Sometimes that might mean addressing occupancy fluctuations. Sometimes it’s about boosting profitability, streamlining staffing, or focusing on presale improvements. Other times, it’s as simple as planning for the right legal and regulatory documentation to be in place so when the time comes, the business is sale-ready with minimal disruption.
What many people don’t realise is how much smoother a sale becomes when you’ve already done this work. When you understand the drivers behind your valuation and how they’re perceived by buyers and brokers, you’re in a stronger negotiating position. You won’t need to justify your asking price with vague statements. You’ll have the documentation, the performance indicators, and the professional insight to say, with confidence: “This is what my nursery is worth—and here’s why.”

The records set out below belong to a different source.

(** C20: a message sent over a Block layer is received as it was packed: the items
    packed by [a] and sent go out as the length and the bytes of the message, and
    when [b] gets these bytes in any pieces, after a message it left unread, it is
    offered a message, reads exactly the encodings of the items whatever sizes it
    reads in, and is left with what follows. *)
Theorem block_roundtrip a b d0 i l rest r' sizes :
  idle a → is_block a = true → Forall encodable (i :: l) →
  Z.of_nat (length (message (i :: l))) < 2 ^ 60 → Forall (λ n, 0 < n) sizes →
  let s := stream_sendmsg (pack_all a (i :: l)).2 in
  block_rest b d0 (drop (length (wire (cnet a))) (wire (cnet s.2)) ++ rest) r' →
  s.1 = true ∧ fault (blk s.2) = false ∧
  ∃ b1 b2 b3, stream_nextmsg b = (RPCC_MESSAGE, b1) ∧
    read_all b1 sizes = (pieces ((i :: l) ≫= item_bytes) sizes, b2) ∧
    stream_validmsg b2 = (true, b3) ∧ block_rest b3 [] rest r'.
Proof.
  intros Ha Hb Hl Hlen Hsz.
  destruct (block_send a i l Ha Hb Hl Hlen) as (c1 & c2 & -> & E2 & Hq).
  cbn [snd]. rewrite E2. cbn [fst snd]. destruct Hq as (_ & (_ & _ & Hf & _) & _ & Hw & _).
  rewrite Hw, drop_app_length. intros Hd. split; [done|]. split; [done|].
  apply (block_receive b d0); [done| |done]. unfold message in Hlen. cbn [length] in Hlen. lia.
Qed.

Definition example_block (rxs : list rxev) : ctx :=
  rpcclient_stream_new RPCSTREAM_P_BLOCK 3 4 rxs [TxAccept 1; TxIntr] [true].

Lemma block_roundtrip_witness :
  (stream_sendmsg (pack_all (example_block []) example_items).2).1 = true ∧
  fault (blk (stream_sendmsg (pack_all (example_block []) example_items).2).2) = false ∧
  ∃ b1 b2 b3,
    stream_nextmsg (example_block [RxData [5; 1; 0x6a]; RxIntr; RxData [0x81; 0x80; 0xA2; 2]]) =
      (RPCC_MESSAGE, b1) ∧
    read_all b1 [2; 100] = (pieces (example_items ≫= item_bytes) [2; 100], b2) ∧
    stream_validmsg b2 = (true, b3) ∧ block_rest b3 [] [2] [].
Proof.
  assert (idle (example_block [])) as Hi.
  { split_and!; try by_evaluation; try done; by repeat constructor. }
  apply (block_roundtrip (example_block []) _ [] _ _ [2] [] [2; 100] Hi eq_refl example_encodable).
  - by_evaluation.
  - by_evaluation.
  - split_and!; [done|done|by_evaluation|]. vm_compute. repeat constructor.
Defined.

(** ** Behaviour that departs from the intention *)

(** [fault]: the size of the buffer is updated before [realloc] succeeds, so after
    a failed one the next write goes behind the allocation. *)
Example block_realloc_failure :
  let c := rpcclient_stream_new RPCSTREAM_P_BLOCK 3 4 [] [] [true; false] in
  let '(_, c1) := cookie_write_block c (replicate 7 1) in
  let '(r2, c2) := cookie_write_block c1 (replicate 4 2) in
  let '(r3, c3) := cookie_write_block c2 (replicate 4 3) in
  r2 = 0 ∧ r3 = 4 ∧ fault (blk c3) = true.
Proof. by vm_compute. Qed.

(** A timeout of a [write] in the middle of a message loses the bytes of the
    message, and yet the message is reported as sent when the end mark can be
    written. *)
Example serial_timeout_reported_sent :
  let c := rpcclient_stream_new RPCSTREAM_P_SERIAL 3 4 [] [TxTimeout] [] in
  let '(r, c2) := stream_sendmsg (pack_all c example_items).2 in
  r = true ∧ wire (cnet c2) = [ETX].
Proof. by vm_compute. Qed.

Of course, having the right broker makes all the difference. The right advisor won’t just run the numbers and throw them into a document. They’ll sit down with you to go through the figures, explain what matters, and guide you through the decisions that will help you protect—and grow—your business’s value. They’ll make sure that marketing, listings, buyer qualification, and regulatory compliance all align to make your sale as efficient and successful as possible.
If you’re even thinking about selling your nursery—whether it’s five months or five years down the line—the smartest thing you can do right now is get a clear, expert-backed valuation. Because whether the answer is “yes, now’s the time” or “not quite yet,” you’ll be making decisions from a place of knowledge, not guesswork.
And when the time comes to put your business on the market, you won’t just be hoping for a good offer. You’ll be ready to earn it.